The implant shapes, illustrated in the drawings, that are only examples of many options, ensure a sufficient adaptive flexibility to the many volume changes of the urinary bladder and to the required permeability for urine. In addition, it must be fundamentally ensured that intermittent catheterization remains possible in spite of the implant.
An additional quality that distinguishes the polymer for the planned purpose is the option of using a special programming technology to specify whether the implant is to be biodegradable or biostable. Furthermore, the synthetic material can be set such that it dissolves or disintegrates enzymetically in the acidic range.
The Active Agent:
Metallic silver, magnesium oxide or respective substances in the form of colloids or nanoparticles that are incorporated as additives in the synthetic memory polymer form the foundation of the disinfecting properties of the implant.
The uniqueness of the properties of the “nanosilver”, which appears particularly well suited for the intended purpose, is initially preferred.
Studies prove that nanoparticular silver 5 (FIG. 4) has anti-microbial and fungicidal effects at very low concentrations (50 to 1000 ppm), without showing adverse health effects. The optimal properties of nanosilver for use as a biocide speak for a sensitive application such as that of an intravesical implant.

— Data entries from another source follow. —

(** A template is deleted only on confirmation, and the confirmation is
    for the card whose delete button was clicked just before: when
    confirming calls [onDelete], the action before was the click on the
    delete button of a card on display, and the identifier is that of its
    template. *)
Theorem delete_confirmed_for_clicked templates templates' a m id :
  reachable m → available templates m a = true →
  available templates' (act templates a m).1 Delete_confirm = true →
  onDelete id ∈ (act templates' Delete_confirm (act templates a m).1).2 →
  ∃ t, a = Click_card t TemplateCard.DeleteButton
       ∧ t ∈ filteredTemplates templates (list_state m) ∧ id = Template.id t.
Proof.
  intros Hinv%reachable_dialogs_inv Hav Hav' Hc.
  destruct (delete_shown_after templates a m Hinv Hav) as (t & -> & Hsel & Hin); [done|].
  exists t. split_and!; [done..|].
  apply (act_calls templates') in Hc; [|by apply act_dialogs_inv|done].
  destruct Hc as [_ Hid]. rewrite Hsel in Hid. by injection Hid.
Qed.

Lemma act_click_card templates t m : act templates (Click_card t TemplateCard.Card) m = (m, [onSelect t]).
Proof.
  destruct m as [s name]. unfold act. cbn [list_state newName].
  by rewrite card_calls_click, resync_same.
Qed.

Lemma act_click_rename templates t m :
  renameDialogOpen (list_state m) = false →
  act templates (Click_card t TemplateCard.RenameButton) m =
    (mk_mounted (handleRename t (list_state m)) (Template.name t), []).
Proof.
  destruct m as [s name]. cbn [list_state]. intros Hro. unfold act.
  cbn [list_state newName]. rewrite card_calls_click. do 2 f_equal.
  unfold resync, rename_props. rewrite decide_False; [done|]. cbn. by rewrite Hro.
Qed.

Lemma act_rename_type templates value m :
  act templates (Rename_type value) m = (mk_mounted (list_state m) value, []).
Proof. unfold act. by rewrite resync_same. Qed.

Lemma act_rename_confirm templates s name t :
  selectedTemplate s = Some t → renameDialogOpen s = true → blank name = false →
  act templates Rename_confirm (mk_mounted s name) =
    (mk_mounted (setRenameDialogOpen false (setSelectedTemplate None s)) [],
     [onRename t (trim name)]).
Proof.
  intros Ht Ho Hb. unfold act, RenameDialog.handleConfirm.
  cbn [list_state newName rename_props RenameDialog.template]. rewrite Ht, Hb. cbn.
  do 2 f_equal. unfold resync, rename_props. rewrite decide_False; [done|]. cbn.
  by rewrite Ho.
Qed.

(** The rename of a template from its card: a click on the rename button
    opens the dialog with the name of the template in its field; after
    typing a name that is not blank, confirming calls [onRename] once, with
    the template of the card and the name trimmed, closes the dialog and
    empties the field. *)
Theorem rename_from_card templates t value m :
  dialogs_inv (list_state m) →
  available templates m (Click_card t TemplateCard.RenameButton) = true →
  blank value = false →
  let m1 := (act templates (Click_card t TemplateCard.RenameButton) m).1 in
  let m2 := (act templates (Rename_type value) m1).1 in
  newName m1 = Template.name t
  ∧ available templates m1 (Rename_type value) = true
  ∧ available templates m2 Rename_confirm = true
  ∧ (act templates Rename_confirm m2).2 = [onRename t (trim value)]
  ∧ rename_shown (list_state (act templates Rename_confirm m2).1) = false
  ∧ newName (act templates Rename_confirm m2).1 = [].
Proof.
  intros Hinv Hav Hb. available_facts Hinv Hav.
  rewrite act_click_rename by done. cbn [fst]. rewrite act_rename_type. cbn [fst list_state].
  rewrite (act_rename_confirm _ _ _ t) by done.
  assert (rename_shown (handleRename t (list_state m)) = true) as Hs.
  { by apply rename_shown_spec. }
  cbn [available list_state newName fst snd]. rewrite Hs.
  unfold RenameDialog.confirm_disabled. by rewrite Hb.
Qed.

(** The button of an empty state the list displays is wired: with no
    template it creates one, with no search result it clears the query,
    after which every template is on display again. *)
Lemma empty_state_button templates m :
  dialogs_inv (list_state m) → available templates m Click_empty = true →
  match list_body templates (list_state m) with
  | NoTemplates => (act templates Click_empty m).2 = [onCreateNew]
  | NoSearchResults =>
      (act templates Click_empty m).2 = []
      ∧ filteredTemplates templates (list_state (act templates Click_empty m).1) = templates
  | Grid _ => False
  end.
Proof.
  destruct m as [s name]. cbn [list_state]. intros Hinv Hav. available_facts Hinv Hav.
  unfold act. cbn [list_state newName].
  by destruct (list_body templates s); cbn in *.
Qed.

Viewed in detail, the silver ions released from the finely distributed silver act upon the microbes in three different ways: First, the silver ions metabolized by the microorganisms block the energy metabolism of the germs by disabling the sulfurous enzymes required for it.

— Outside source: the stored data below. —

(** The lists the page holds and the answers on their way carry pairwise
    distinct identifiers and templates as [getTemplates] returns them,
    whatever the order of the steps; and no handler under way has read a
    selected template, so the branches of [handleTemplateDelete] and
    [handleTemplateRename] on the selected template never run. *)
Theorem async_templates c :
  reachable c →
  templates_inv (mk_world (page c) (remote c)) ∧ Forall handler_ok (waiting c).
Proof. by intros (_ & ? & _ & ?)%reachable_config_inv. Qed.



(** An answer that comes in late overwrites a later one: after a save
    and the reload that follows it, the answer to the load of the first
    render, made before the save, empties the list, although the table
    holds the template and nothing is under way any more. *)
Example late_answer_empties_list :
  ∃ c, fire_all late_first_load (initial (Store.mk_remote [] [])) = Some c
       ∧ waiting c = [] ∧ templates (page c) = []
       ∧ Store.id <$> Store.table (remote c) = [js "n"]
       ∧ view (page c) = [TemplateListScreen []].
Proof. eexists. split; [by vm_compute|]. by vm_compute. Qed.

(** A template deleted while the user selects it stays selected: the
    handler compares the selection it has read when it started. *)
Example deleted_stays_selected :
  ∃ c, fire_all select_while_deleting (initial filed_remote) = Some c
       ∧ waiting c = [] ∧ selectedTemplate (page c) = Some filed_template
       ∧ templates (page c) = [] ∧ remote c = Store.mk_remote [] []
       ∧ view (page c) = [ChooseDataSource filed_template].
Proof. eexists. split; [by vm_compute|]. by vm_compute. Qed.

Second, silver ions are distributed in the cells via the same channels as the essential calcium ions. In the cell itself, the Ag ions set a stop code at the DNA and in this manner prevent the reproduction of the microbes.

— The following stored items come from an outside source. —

(* ===== verification/Screen.v ===== *)
(** * Screen: what a component promises the page that mounts it

    A component of [src/src/components] is, for the page that renders it, a
    state that starts when the component is mounted, a set of controls the
    user can operate in each state, and the calls the component makes on
    the properties it was given.  The class [Screen] is that view of a
    component: [P] the properties, [S] the state, [A] the actions of the
    user and [C] the calls on the page.

    The page renders a component under a condition on its own state
    ([{cond && <Component ... />}] in [src/src/pages/Index.tsx]).  React
    keeps the state of a component for as long as the condition holds from
    one render to the next, runs the effects whose dependencies changed when
    the properties change, and starts the component afresh when the
    condition holds again after it failed; [reconcile] is that rule for one
    such place of the page.

    [ScreenLaws] is what the proofs about the page need from a component:
    an invariant of its state that mounting establishes and that rendering
    and acting preserve, and a condition every call satisfies.  The page is
    verified against the class in [App.v]; the components discharge it
    there from the lemmas of their own files. *)

From stdpp Require Import base option list.
From S2P Require Import Prelude.

Class Screen (P S A C : Type) : Type := {
  (** The state after the first render and its effects. *)
  screen_mount : P → S;
  (** The state after a render with new properties and the effects that
      depend on them. *)
  screen_rerender : P → P → S → S;
  (** The controls the render displays and enables. *)
  screen_available : P → S → A → bool;
  (** What an action does: the state after, and the calls on the page. *)
  screen_act : P → A → S → S * list C
}.

Section screen.
Context {P S A C : Type} `{!Screen P S A C}.

(** One place of the page from one render to the next: [before] and
    [after] are the properties the page renders the component with, [None]
    where its condition fails. *)
Definition reconcile (before after : option P) (slot : option S) : option S :=
  match after with
  | Some p' =>
      Some match before, slot with
           | Some p, Some s => screen_rerender p p' s
           | _, _ => screen_mount p'
           end
  | None => None
  end.

(** The controls of a place: those of the component mounted there. *)
Definition slot_available (p : option P) (slot : option S) (a : A) : bool :=
  match p, slot with
  | Some p, Some s => screen_available p s a
  | _, _ => false
  end.

Definition slot_act (p : option P) (a : A) (slot : option S) : option S * list C :=
  match p, slot with
  | Some p, Some s => let '(s', calls) := screen_act p a s in (Some s', calls)
  | _, _ => (slot, [])
  end.

(** The states of a component the page keeps mounted, with properties
    that satisfy [ok] at each render. *)
Inductive reaches (ok : P → Prop) : P → S → Prop :=
| reaches_mount p : ok p → reaches ok p (screen_mount p)
| reaches_render p p' s : reaches ok p s → ok p' → reaches ok p' (screen_rerender p p' s)
| reaches_act p a s :
    reaches ok p s → screen_available p s a = true → reaches ok p (screen_act p a s).1.

End screen.

(** What a component guarantees: for properties that satisfy [ok], [inv]
    holds of the state from the mount on, a call is made only where [just]
    holds, and an action makes at most one call. *)
Class ScreenLaws {P S A C : Type} `{!Screen P S A C}
    (ok : P → Prop) (inv : P → S → Prop) (just : P → S → C → Prop) : Prop := {
  mount_inv p : ok p → inv p (screen_mount p);
  rerender_inv p p' s : ok p' → inv p s → inv p' (screen_rerender p p' s);
  act_inv p a s :
    ok p → inv p s → screen_available p s a = true → inv p (screen_act p a s).1;
  act_just p a s c :
    ok p → inv p s → screen_available p s a = true →
    c ∈ (screen_act p a s).2 → just p s c;
  act_one p a s : length (screen_act p a s).2 ≤ 1
}.

Section laws.
Context {P S A C : Type} `{!Screen P S A C}.
Context {ok : P → Prop} {inv : P → S → Prop} {just : P → S → C → Prop}.
Context `{!ScreenLaws ok inv just}.

(** A place is consistent: a component is mounted exactly where the page
    renders one, and its invariant holds. *)
Definition slot_inv (p : option P) (slot : option S) : Prop :=
  match p, slot with
  | Some p, Some s => ok p ∧ inv p s
  | None, None => True
  | _, _ => False
  end.

Lemma reaches_inv p s : reaches ok p s → ok p ∧ inv p s.
Proof.
  induction 1 as [p Hp|p p' s _ [_ IH] Hp'|p a s _ [Hp IH] Ha].
  - split; [done|by apply mount_inv].
  - split; [done|by apply rerender_inv].
  - split; [done|by apply act_inv].
Qed.

Lemma reconcile_slot_inv before after slot :
  from_option ok True after → slot_inv before slot → slot_inv after (reconcile before after slot).
Proof.
  destruct after as [p'|]; [|done]. cbn. intros Hp' Hs. split; [done|].
  destruct before as [p|], slot as [s|]; try done; [|by apply mount_inv..].
  apply rerender_inv; [done|apply Hs].
Qed.

Lemma slot_act_inv p a slot :
  slot_inv p slot → slot_available p slot a = true → slot_inv p (slot_act p a slot).1.
Proof.
  destruct p as [p|], slot as [s|]; try done. cbn. intros [Hp Hs] Ha.
  pose proof (act_inv p a s Hp Hs Ha). by destruct (screen_act p a s).
Qed.

Lemma slot_act_just p a slot c :
  slot_inv p slot → slot_available p slot a = true → c ∈ (slot_act p a slot).2 →
  ∃ p0 s0, p = Some p0 ∧ slot = Some s0 ∧ ok p0 ∧ inv p0 s0 ∧ just p0 s0 c.
Proof.
  destruct p as [p|], slot as [s|]; try done. cbn. intros [Hp Hs] Ha Hc.
  exists p, s. split_and!; try done. apply (act_just p a s); try done.
  by destruct (screen_act p a s).
Qed.

Lemma slot_act_calls p a slot :
  (slot_act p a slot).2 = [] ∨ ∃ c, (slot_act p a slot).2 = [c].
Proof.
  destruct p as [p|], slot as [s|]; cbn; try by left.
  pose proof (act_one p a s) as Hone.
  destruct (screen_act p a s) as [s' [|c [|c' cs]]]; cbn in *; [by left|right; by exists c|lia].
Qed.

End laws.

The third effect, which occurs through the compounding of the carrier materials with nanoparticular silver, is the fact that the bacterial adhesion is reduced significantly at hydrophilic surfaces. The germs no longer populate the object and thus the potential incrustation of the implant is initially avoided.
From a chemical standpoint, the optimal suitability of the nano-AG-technology for the purpose of the invention is based on the supply of a very big reservoir of effective silver ions without surplus and in a harmless concentration. As a fact, silver ions come into existence only when bacterial metabolic products come in contact with the metallic silver.
Regulation of the ion emission is carried out via a complex control circuit, where the primary control variables, the solubility of the silver salts that are generated on the surface, the wetting of the matrix polymer, which must have a sufficient size, and the corrosion of the metallic silver are important. This control circuit ensures that—with a sufficient contact area—metallic silver releases in a controlled manner only as many silver ions as are necessary for the re-generation of the silver compositions at issue. These, in turn, are dependent on the respective chemical environment. Specifically, if many germs are present, a relatively large amount of silver is metabolized. If no germs are present, no silver is used.
Through such a strictly controlled system, high silver ion concentrations are avoided and thus a germ-killing long-term effect is realized.
Since the implant will be used up over time, although slowly, because silver ions are continuously flushed out through the urine as salt of the bacterial metabolic products, it must be taken as given that after a certain time it will no longer be able to supply a sufficient amount of silver ions. Therefore, it must be replaced.
In this exemplary case, it is required that the active agent carrier be dissolved, for example by taking medication or through bladder irrigation with a suitable active agent (pH alteration, enzyme, etc.) and can thus be removed without the use of instruments.